[Task item]
Starting at the first line of the records below, transcribe each line exactly, ending with the line that contains "Definition sort_slots (l".
(Information)
(** ** Ordering *)

Definition nbr_hot_le (a b : Nbr) : Prop := hot_le (hot a) (hot b) = true.
#[export] Instance nbr_hot_le_dec : RelDecision nbr_hot_le.
Proof. intros a b. unfold nbr_hot_le. apply _. Defined.

(** [sort_by] of the slots of a row: a stable sort. *)
Definition sort_slots (l : list Nbr) : list Nbr := merge_sort nbr_hot_le l.

Definition sort_row vid c : MutableCsr * bool :=
  if decide (vertex_capacity c <= vid \/ capacity_of c vid = 0)%nat then (mark_primary_sorted vid c, false)
  else
    let degree := degree_of c vid in
    if decide (degree <= 1)%nat then (mark_primary_sorted vid c, false)
    else
      let base := offset_of c vid in
      if decide (length (hot_list c) < base + degree \/ length (cold_list c) < base + degree)%nat then (c, false)
      else if ordered hot_le (slice base (base + degree) (hot_list c)) then (mark_primary_sorted vid c, false)
      else
        let slots := sort_slots (zip_with from_parts (slice base (base + degree) (hot_list c))
                                   (slice base (base + degree) (cold_list c))) in
        let c1 := set_lists (splice base (map hot slots) (hot_list c)) (splice base (map cold slots) (cold_list c)) c in
        (rebuild_live_set_for_vertex vid (mark_primary_sorted vid (invalidate_reuse_hint vid c1)), true).

Definition sort_all_rows c : MutableCsr * nat :=
  fold_left (fun '(c, n) vid => let '(c, moved) := sort_row vid c in (c, if moved then S n else n))
    (seq 0 (vertex_capacity c)) (c, 0%nat).

(** ** Rebalancing *)

(** Slots written from the front of a row. *)
Fixpoint place (base : nat) (l : list Nbr) c : MutableCsr :=
  match l with
  | [] => c
  | n :: r => place (S base) r (if decide (base < length (hot_list c))%nat then set_slot base n c else c)
  end.
Lemma inserted_count cutoff n old new :
  inserted cutoff n old new -> nbr_live n = true -> count_live new = S (count_live old).
Proof.
  intros [->|(dead & Hr & _ & r & H1 & H2)] Hl.
  - by rewrite count_live_cons, Hl.
  - rewrite H1, H2, !count_live_cons, Hl. by rewrite (reclaimable_dead _ _ Hr).
Qed.

(** The two outcomes of an insertion of the entry [n] with key [k]. *)
Definition insert_outcome v (k : Z * Z) n c (r : result unit CsrError) c' : Prop :=
  exists W d, upd v W d c c' /\ vinv W /\ (v < vertex_capacity c')%nat /\
    ((r = Err EdgeAlreadyExists /\ k ∈ live_keys (vrow (view c v)) /\ vrow W = vrow (view c v) /\ d = 0) \/
     (r = Ok tt /\ (k ∉ live_keys (vrow (view c v))) /\
      inserted (tombstone_reuse_cutoff c) n (vrow (view c v)) (vrow W) /\ d = 1)).

Lemma insert_outcome_from v k n c W d r c0 c' :
  upd v W d c c0 -> vrow W = vrow (view c v) -> d = 0 -> insert_outcome v k n c0 r c' -> insert_outcome v k n c r c'.
Proof.
  intros U Er -> (W1 & d1 & U1 & V & Hv & Ho). exists W1, d1. split_and!; [|done|done|].
  - replace d1 with (0 + d1) by lia. by eapply upd_trans.
  - by rewrite (upd_at _ _ _ _ _ U), (u_cutoff _ _ _ _ _ U), Er in Ho.
Qed.

(** The insertion into a row that is there and does not hold the key. *)
Lemma insert_place v k n live c :
  geom c -> (v < vertex_capacity c)%nat -> vinv (view c v) -> nbr_key n = k -> nbr_live n = true ->
  (k ∉ live_keys (vrow (view c v))) ->
  let c' := if decide (degree_of c v < capacity_of c v)%nat then fill_gap v k n c
            else match find_reusable v c with
                 | (c, Some slot) => reuse_slot v slot k n c
                 | (c, None) => add_edges 1 (bump_live v (append_overflow v n (S live) c))
                 end in
  insert_outcome v k n c (Ok tt) c'.
Proof.
  intros G Hv V Hkey Hl Hn. cbn zeta.
  assert (Hdone : forall W c1, upd v W 1 c c1 -> vinv W ->
    inserted (tombstone_reuse_cutoff c) n (vrow (view c v)) (vrow W) -> insert_outcome v k n c (Ok tt) c1).
  { intros W c1 U HW Hi. exists W, 1. split_and!; [done|done|by eapply upd_lt|by right]. }
  case_decide as Hd.
  - eapply Hdone; [by apply upd_fill_gap| |].
    + apply vfill_inv; simpl; rewrite ?block_length, ?Hkey by done; done.
    + left. apply vfill_row. simpl. by rewrite block_length.
  - destruct (find_reusable v c) as [c1 o] eqn:Ef. apply find_reusable_spec in Ef as [U1 Hs]; [|done|done].
    pose proof (u_geom _ _ _ _ _ U1) as G1. pose proof (upd_at _ _ _ _ _ U1) as E1. destruct o as [i|].
    + destruct (Hs i eq_refl) as (old & Hi & Hr & Hm). apply (Hdone (vreuse i n (view c v))).
      * change 1 with (0 + 1). eapply upd_trans; [exact U1|]. rewrite <- E1. apply upd_reuse_slot; [done|by eapply upd_lt| |done].
        rewrite <- block_length by done. apply vprim_lookup in Hi as [Hi _]. rewrite <- E1 in Hi. by eapply lookup_lt_Some.
      * eapply vreuse_inv; try done; [by eapply reclaimable_dead|by rewrite Hkey].
      * right. exists old. split_and!; [done|done|]. by apply vreuse_row.
    + apply (Hdone (vappend n (effective_chunk_edges c1 (S live)) (view c1 v))).
      * change 1 with (0 + 0 + 1). eapply (upd_step id); [|apply upd_edges]. eapply upd_quiet; [|apply upd_bump_live].
        eapply upd_trans; [exact U1|]. apply (upd_append v n (S live)); [done|by eapply upd_lt].
      * rewrite E1. apply vappend_inv; try done. by rewrite Hkey.
      * left. rewrite E1, vappend_row by apply V. symmetry. apply Permutation_cons_append.
Qed.

Lemma insert_edge_cases c v dst k eid ts :
  csr_inv c -> decode_endpoint_pair dst = Some k ->
  let '(c', r) := insert_edge v dst eid ts c in insert_outcome v k (with_create_ts k.1 k.2 eid ts) c r c'.
Proof.
  intros [G R E] Hk. unfold insert_edge. rewrite Hk.
  destruct (upd_prepare v c G) as [U0 Hv]. destruct (vprepare_inv _ (R v)) as [V0 Er].
  set (c0 := prepare_row v c) in *. pose proof (u_geom _ _ _ _ _ U0) as G0.
  rewrite <- (upd_at _ _ _ _ _ U0) in V0. pose proof (probe_insert_spec c0 v k G0 Hv V0) as Hp.
  destruct (probe_insert c0 v k) as [live|].
  - assert (Hn : k ∉ live_keys (vrow (view c0 v))) by (intros Hin; by apply Hp in Hin).
    pose proof (insert_place v k (with_create_ts k.1 k.2 eid ts) live c0 G0 Hv V0) as Hi. cbn zeta in Hi.
    specialize (Hi ltac:(by destruct k) ltac:(by apply bool_decide_eq_true) Hn).
    case_decide; [by eapply insert_outcome_from|].
    destruct (find_reusable v c0) as [c1 [i|]]; by eapply insert_outcome_from.
  - eapply insert_outcome_from; [exact U0|done|done|]. exists (view c0 v), 0. split_and!; [by apply upd_refl|done|done|].
    left. split_and!; try done. by apply Hp.
Qed.

End inv.
End CsrInv.
(* ===== verification/CsrDelete.v ===== *)
(** * Deletion, its reversal and rollback

    A deletion stamps one live entry of the row and takes its key from the index; a
    reversal does the opposite; a rollback takes the entry itself away. *)

From stdpp Require Import base gmap list sorting strings.
From Stdlib Require Import ZArith Lia.
From S2P Require Import Prelude Types Watermarks IndexManifest CsrShared MutableCsr CsrView CsrInv.

Module CsrDelete.
Import CsrShared CsrSharedFacts Csr CsrIndex CsrView CsrUpd CsrRowInv CsrPush CsrInsert CsrInv.

Section delete.
Context `{Allocator}.
Implicit Types (c : MutableCsr) (v : nat) (W : View) (n : Nbr).

(** ** One entry with another stamp *)

Record restamped n (ts : Z) W W' : Prop := {
  rs_deg : v_deg W' = v_deg W;
  rs_len : length (v_block W') = length (v_block W);
  rs_chunks : Forall ch_ok (vchunks W');
  rs_sorted : v_sorted W' = v_sorted W;
  rs_keys : map nbr_key (vprim W') = map nbr_key (vprim W);
  rs_set : v_set W' = v_set W;
  rs_prim i : prim_ok W i -> prim_ok W' i;
  rs_row : swap1 n (restamp ts n) (vrow W) (vrow W');
}.

Definition vstamp_prim i ts n W : View := with_block (<[i := restamp ts n]> (v_block W)) W.
Definition vstamp_over j i ts W : View := with_over (option_map (stamp_chunk j i ts) (v_over W)) W.

Lemma restamped_prim i ts n W : vinv W -> vprim W !! i = Some n -> restamped n ts W (vstamp_prim i ts n W).
Proof.
  intros [C _] Hi. pose proof (vprim_lookup _ _ _ Hi) as [Hb Hd]. split; try done.
  - simpl. by rewrite length_insert.
  - apply C.
  - unfold vstamp_prim. rewrite vprim_insert by done. change (map nbr_key) with (fmap (M := list) nbr_key).
    rewrite list_fmap_insert. apply list_insert_id. rewrite list_lookup_fmap, Hi. done.
  - intros j. by apply (prim_ok_insert i (restamp ts n) W).
  - unfold vrow. apply swap1_app_l. unfold vstamp_prim. rewrite vprim_insert by done. by apply swap1_insert.
Qed.

Lemma ch_stamp_slots i ts ch n :
  ch_ok ch -> ch_slots ch !! i = Some n -> ch_slots (ch_stamp i ts ch) = <[i := restamp ts n]> (ch_slots ch).
Proof.
  unfold ch_slots, ch_stamp. simpl. intros Ho Hi. apply lookup_zip_with_Some in Hi as (h & k & -> & Hh & Hk).
  apply list_eq. intros j. rewrite lookup_zip_with. destruct (decide (i = j)) as [<-|Hne].
  - rewrite !list_lookup_insert_eq.
    + rewrite Hh. by destruct h.
    + apply lookup_lt_Some in Hh, Hk. rewrite length_zip_with. lia.
    + by eapply lookup_lt_Some.
  - rewrite !list_lookup_insert_ne by done. by rewrite lookup_zip_with.
Qed.

Lemma restamped_over j i ts ch n W :
  vinv W -> vchunks W !! j = Some ch -> ch_slots ch !! i = Some n -> restamped n ts W (vstamp_over j i ts W).
Proof.
  intros [C _] Hj Hi. assert (Ho : ch_ok ch) by by eapply (proj1 (Forall_lookup _ _) (vc_chunks _ C)).
  assert (Ec : vchunks (vstamp_over j i ts W) = <[j := ch_stamp i ts ch]> (vchunks W)).
  { unfold vchunks, vstamp_over in *. destruct (v_over W) as [cs|]; [|done]. simpl in *. unfold stamp_chunk.
    apply list_eq. intros m. destruct (decide (j = m)) as [<-|Hne].
    - rewrite list_lookup_alter_eq, Hj. rewrite list_lookup_insert_eq by by eapply lookup_lt_Some. done.
    - by rewrite list_lookup_alter_ne, list_lookup_insert_ne. }
  split; try done.
  - rewrite Ec. apply Forall_insert; [apply C|]. unfold ch_ok, ch_stamp. simpl. by rewrite length_insert.
  - unfold vrow. change (vprim (vstamp_over j i ts W)) with (vprim W). apply swap1_app_r. rewrite Ec.
    rewrite <- (take_drop_middle (vchunks W) j ch Hj) at 1. rewrite insert_take_drop by by eapply lookup_lt_Some.
    rewrite !map_app, !concat_app. apply swap1_app_r. simpl. apply swap1_app_l.
    rewrite (ch_stamp_slots _ _ _ n) by done. by apply swap1_insert.
Qed.

Lemma restamped_core n ts W W' :
  vcore W -> restamped n ts W W' -> NoDup (live_keys (vrow W')) -> vcore W'.
Proof.
  intros [Cd Cc Cn Cs] [Rd Rl Rc Rs Rk _ _ _] Hn. split; [lia|done|done|].
  rewrite Rs, key_sorted_map, Rk, <- key_sorted_map. done.
Qed.

Lemma restamp_dead ts n : ts <> TS_MAX -> nbr_live (restamp ts n) = false.
Proof. intros Hts. by apply bool_decide_eq_false. Qed.

(** The entry dies: its key leaves the index. *)
Lemma restamped_dies n ts W W' :
  vinv W -> restamped n ts W W' -> nbr_live n = true -> ts <> TS_MAX ->
  vinv (vtrack_remove (nbr_key n) W') /\ nlive W = S (nlive W').
Proof.
  intros [C I] R Hl Hts. pose proof (swap1_dies _ _ _ _ (rs_row _ _ _ _ R) Hl (restamp_dead ts n Hts)) as Hk.
  assert (Hn : NoDup (nbr_key n :: live_keys (vrow W'))) by (rewrite <- Hk; apply C).
  apply NoDup_cons in Hn as [Hnk Hn]. split.
  - apply vinv_track_remove; [by eapply restamped_core|]. intros s Hs. rewrite (rs_set _ _ _ _ R) in Hs.
    destruct (I s Hs) as [Iw Ik Ip]. split_and!; [done| |].
    + intros k'. rewrite Ik, Hk, elem_of_cons. split; [|naive_solver]. intros Hin. split; [|by right].
      by intros ->.
    + intros k' i Hi. by eapply (rs_prim _ _ _ _ R), Ip.
  - unfold nlive. rewrite !count_live_keys, Hk. done.
Qed.

(** The entry lives again: its key comes back. *)
Lemma restamped_revives n W W' p :
  vinv W -> restamped n TS_MAX W W' -> nbr_live n = false -> (nbr_key n ∉ live_keys (vrow W)) -> prim_pos_ok W' p ->
  vinv (vtrack_insert (nbr_key n) p W') /\ nlive W' = S (nlive W).
Proof.
  intros [C I] R Hl Hk Hp.
  assert (Hb : live_keys (vrow W') ≡ₚ nbr_key n :: live_keys (vrow W)).
  { apply (swap1_born _ _ _ _ (rs_row _ _ _ _ R) Hl). by apply bool_decide_eq_true. }
  split.
  - apply vinv_track_insert; [|intros s Hs|done].
    + eapply restamped_core; [done|done|]. rewrite Hb. apply NoDup_live_cons; [apply C|done].
    + rewrite (rs_set _ _ _ _ R) in Hs. destruct (I s Hs) as [Iw Ik Ip]. split_and!; [done| |].
      * intros k'. by rewrite Hb, elem_of_cons, Ik.
      * intros k' i Hi. by eapply (rs_prim _ _ _ _ R), Ip.
  - unfold nlive. rewrite !count_live_keys, Hb. done.
Qed.

(** ** The writes *)

Lemma upd_stamp_prim v i ts n c :
  geom c -> vprim (view c v) !! i = Some n ->
  upd v (vstamp_prim i ts n (view c v)) 0 c (set_cold (offset_of c v + i) ts c).
Proof. intros G Hi. apply vprim_lookup in Hi as [Hi _]. by apply upd_set_cold. Qed.

Lemma upd_get_mut v f c :
  geom c -> (v < vertex_capacity c)%nat ->
  upd v (with_over (option_map f (v_over (view c v))) (view c v)) 0 c (set_overflow (ot_get_mut f v (overflow_chunks c)) c).
Proof.
  intros G Hv. destruct (ot_get_mut_spec (overflow_chunks c) v f (g_over _ G)) as [Hw Hg].
  apply upd_over; [done|done|done|]. intros w. rewrite Hg. case_decide; [by subst|done].
Qed.

Lemma upd_stamp_over v j i ts c :
  geom c -> (v < vertex_capacity c)%nat ->
  upd v (vstamp_over j i ts (view c v)) 0 c (set_overflow (ot_get_mut (stamp_chunk j i ts) v (overflow_chunks c)) c).
Proof. apply upd_get_mut. Qed.

(** ** The entry of an identifier *)

Definition first_id (eid : Z) (l : list Nbr) : option Nbr := find (fun n => bool_decide (edge_id n = eid)) l.

Lemma find_id_first eid l : option_map snd (find_id eid l) = first_id eid l.
Proof.
  unfold find_id, first_id. induction l as [|n l IH]; simpl; [done|]. case_decide as E.
  - by rewrite bool_decide_true.
  - rewrite bool_decide_false by done. rewrite <- IH. by destruct (list_find _ l) as [[? ?]|].
Qed.

Lemma first_id_app eid l k :
  first_id eid (l ++ k) = match first_id eid l with Some n => Some n | None => first_id eid k end.
Proof. unfold first_id. induction l as [|n l IH]; simpl; [done|]. by destruct (bool_decide _). Qed.

Lemma scan_chunks_first eid j cs :
  match scan_chunks eid j cs with
  | Some (j', i, n) => first_id eid (concat (map ch_slots cs)) = Some n /\ (j <= j')%nat /\
      exists ch, cs !! (j' - j)%nat = Some ch /\ ch_slots ch !! i = Some n
  | None => first_id eid (concat (map ch_slots cs)) = None
  end.
Proof.
  revert j. induction cs as [|ch cs IH]; intros j; [done|]. simpl. rewrite first_id_app, <- find_id_first.
  destruct (find_id eid (ch_slots ch)) as [[i n]|] eqn:Ef; simpl.
  - apply list_find_Some in Ef as (Hi & _ & _). split_and!; [done|done|]. exists ch. by rewrite Nat.sub_diag.
  - specialize (IH (S j)). destruct (scan_chunks eid (S j) cs) as [[[j' i] n]|]; [|done].
    destruct IH as (Hf & Hj & ch' & Hc & Hi). split_and!; [done|lia|]. exists ch'. split; [|done].
    by replace (j' - j)%nat with (S (j' - S j)) by lia.
Qed.

(** ** Deletion *)

(** One live entry of the row stamped. *)
Definition stamped_in v n ts c c' : Prop :=
  exists W, upd v W (-1) c c' /\ vinv W /\ nlive (view c v) = S (nlive W) /\
    swap1 n (restamp ts n) (vrow (view c v)) (vrow W).

Lemma stamped_inv v n ts c c' : csr_inv c -> (v < vertex_capacity c)%nat -> stamped_in v n ts c c' -> csr_inv c'.
Proof.
  intros I Hv (W & U & V & Hn & _). eapply csr_inv_upd; [done|exact U|by eapply upd_lt|done|lia].
Qed.

Lemma dies_primary v i ts n c c1 :
  csr_inv c -> (v < vertex_capacity c)%nat -> vprim (view c v) !! i = Some n -> nbr_live n = true -> ts <> TS_MAX ->
  upd v (vstamp_prim i ts n (view c v)) (-1) c c1 -> stamped_in v n ts c (track_live_remove v (nbr_key n) c1).
Proof.
  intros [G R _] Hv Hi Hl Hts U. pose proof (restamped_prim i ts n _ (R v) Hi) as Rs.
  destruct (restamped_dies _ _ _ _ (R v) Rs Hl Hts) as [V Hn]. eexists. split_and!; [|exact V| |].
  - eapply (upd_step0 (vtrack_remove (nbr_key n))); [exact U|]. intros G1. apply upd_track_remove; [done|by eapply upd_lt].
  - unfold nlive in *. by rewrite vrow_track_remove.
  - rewrite vrow_track_remove. apply Rs.
Qed.

Lemma dies_overflow v j i ts ch n c c1 :
  csr_inv c -> (v < vertex_capacity c)%nat -> vchunks (view c v) !! j = Some ch -> ch_slots ch !! i = Some n ->
  nbr_live n = true -> ts <> TS_MAX ->
  upd v (vstamp_over j i ts (view c v)) (-1) c c1 -> stamped_in v n ts c (track_live_remove v (nbr_key n) c1).
Proof.
  intros [G R _] Hv Hj Hi Hl Hts U. pose proof (restamped_over j i ts ch n _ (R v) Hj Hi) as Rs.
  destruct (restamped_dies _ _ _ _ (R v) Rs Hl Hts) as [V Hn]. eexists. split_and!; [|exact V| |].
  - eapply (upd_step0 (vtrack_remove (nbr_key n))); [exact U|]. intros G1. apply upd_track_remove; [done|by eapply upd_lt].
  - unfold nlive in *. by rewrite vrow_track_remove.
  - rewrite vrow_track_remove. apply Rs.
Qed.

Lemma window_start c v : geom c -> (v < vertex_capacity c)%nat -> (primary_window c v).1 = offset_of c v.
Proof. intros G Hv. by rewrite primary_window_geom. Qed.

Lemma decide_stamped n ts : decide_slot_delete n ts = Ok Stamped -> nbr_live n = true.
Proof.
  unfold decide_slot_delete, nbr_live. case_decide as E; [case_decide; done|]. intros _.
  apply bool_decide_eq_true. by destruct (decide (delete_ts n = TS_MAX)).
Qed.

(** A deletion that found the entry [n] acts as its state says. *)
Definition delete_outcome v (o : option Nbr) ts c (r : result bool CsrError) c' : Prop :=
  match o with
  | None => r = Ok false /\ c' = c
  | Some n =>
      match decide_slot_delete n ts with
      | Err e => r = Err e /\ c' = c
      | Ok AlreadyStamped => r = Ok false /\ c' = c
      | Ok Stamped => r = Ok true /\ (v < vertex_capacity c)%nat /\ stamped_in v n ts c c'
      end
  end.

(** What a deletion by identifier answers, and does. *)
Lemma delete_edge_cases c v eid ts :
  csr_inv c -> ts <> TS_MAX ->
  let '(c', r) := delete_edge v eid ts c in
  delete_outcome v (first_id eid (row c v)) ts c r c'.
Proof.
  intros I Hts. pose proof I as [G R _]. unfold delete_edge, delete_outcome. rewrite row_view by done. case_decide as Hv.
  { unfold vrow, vprim, vchunks. simpl. destruct (block_nil c v G Hv) as [-> ->].
    by rewrite (g_over_dom _ G v Hv). }
  apply not_le in Hv. unfold vrow. rewrite first_id_app, <- find_id_first, primary_view by done.
  destruct (find_id eid (vprim (view c v))) as [[i n]|] eqn:Ef; simpl.
  - apply list_find_Some in Ef as (Hi & _ & _). destruct (decide_slot_delete n ts) as [[|]|e] eqn:Ed; try done.
    split_and!; [done|done|]. apply (dies_primary v i); try done; [by eapply decide_stamped|].
    unfold stamp_primary. rewrite window_start by done. change (-1) with (0 + (-1)).
    do 3 (eapply upd_quiet; [|first [apply upd_note|apply upd_bump_tomb|apply upd_drop_live]]).
    eapply (upd_step (fun W => W)); [by apply upd_stamp_prim|]. apply upd_edges.
  - pose proof (scan_chunks_first eid 0 (chunks_of c v)) as Hs. change (vchunks (view c v)) with (chunks_of c v).
    destruct (scan_chunks eid 0 (chunks_of c v)) as [[[j i] n]|]; [|by rewrite Hs].
    destruct Hs as (-> & _ & ch & Hj & Hi). rewrite Nat.sub_0_r in Hj.
    destruct (decide_slot_delete n ts) as [[|]|e] eqn:Ed; try done.
    split_and!; [done|done|]. apply (dies_overflow v j i ts ch); try done; [by eapply decide_stamped|].
    unfold stamp_overflow. change (-1) with (0 + (-1)).
    do 2 (eapply upd_quiet; [|first [apply upd_bump_tomb|apply upd_drop_live]]).
    eapply (upd_step (fun W => W)); [by apply upd_stamp_over|]. apply upd_edges.
Qed.

(** ** By offset and by position *)

Lemma slot_at_slots c i : slot_at c i = slots c !! i.
Proof. unfold slot_at, slots. rewrite lookup_zip_with. by destruct (hot_list c !! i), (cold_list c !! i). Qed.

Lemma slots_prim c v i n :
  geom c -> (i < degree_of c v)%nat -> slots c !! (offset_of c v + i)%nat = Some n -> vprim (view c v) !! i = Some n.
Proof.
  intros G Hi Hs. destruct (g_row _ G v). unfold vprim, view, block. simpl.
  rewrite lookup_take_lt by done. rewrite lookup_take_lt by lia. by rewrite lookup_drop.
Qed.

Lemma slot_of_offset_spec c v offset i n :
  geom c -> slot_of_offset c v offset = Some (i, n) ->
  (v < vertex_capacity c)%nat /\ i = (offset_of c v + Z.to_nat offset)%nat /\ vprim (view c v) !! Z.to_nat offset = Some n.
Proof.
  intros G. unfold slot_of_offset. case_decide as Hg; [done|]. rewrite slot_at_slots.
  destruct (slots c !! _) as [m|] eqn:Es; [|done]. intros [= <- <-]. split_and!; [lia|done|]. apply slots_prim; [done|lia|done].
Qed.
(End Information)
[Answer to this problem]
(** ** Ordering *)

Definition nbr_hot_le (a b : Nbr) : Prop := hot_le (hot a) (hot b) = true.
#[export] Instance nbr_hot_le_dec : RelDecision nbr_hot_le.
Proof. intros a b. unfold nbr_hot_le. apply _. Defined.

(** [sort_by] of the slots of a row: a stable sort. *)
Definition sort_slots (l : list Nbr) : list Nbr := merge_sort nbr_hot_le l.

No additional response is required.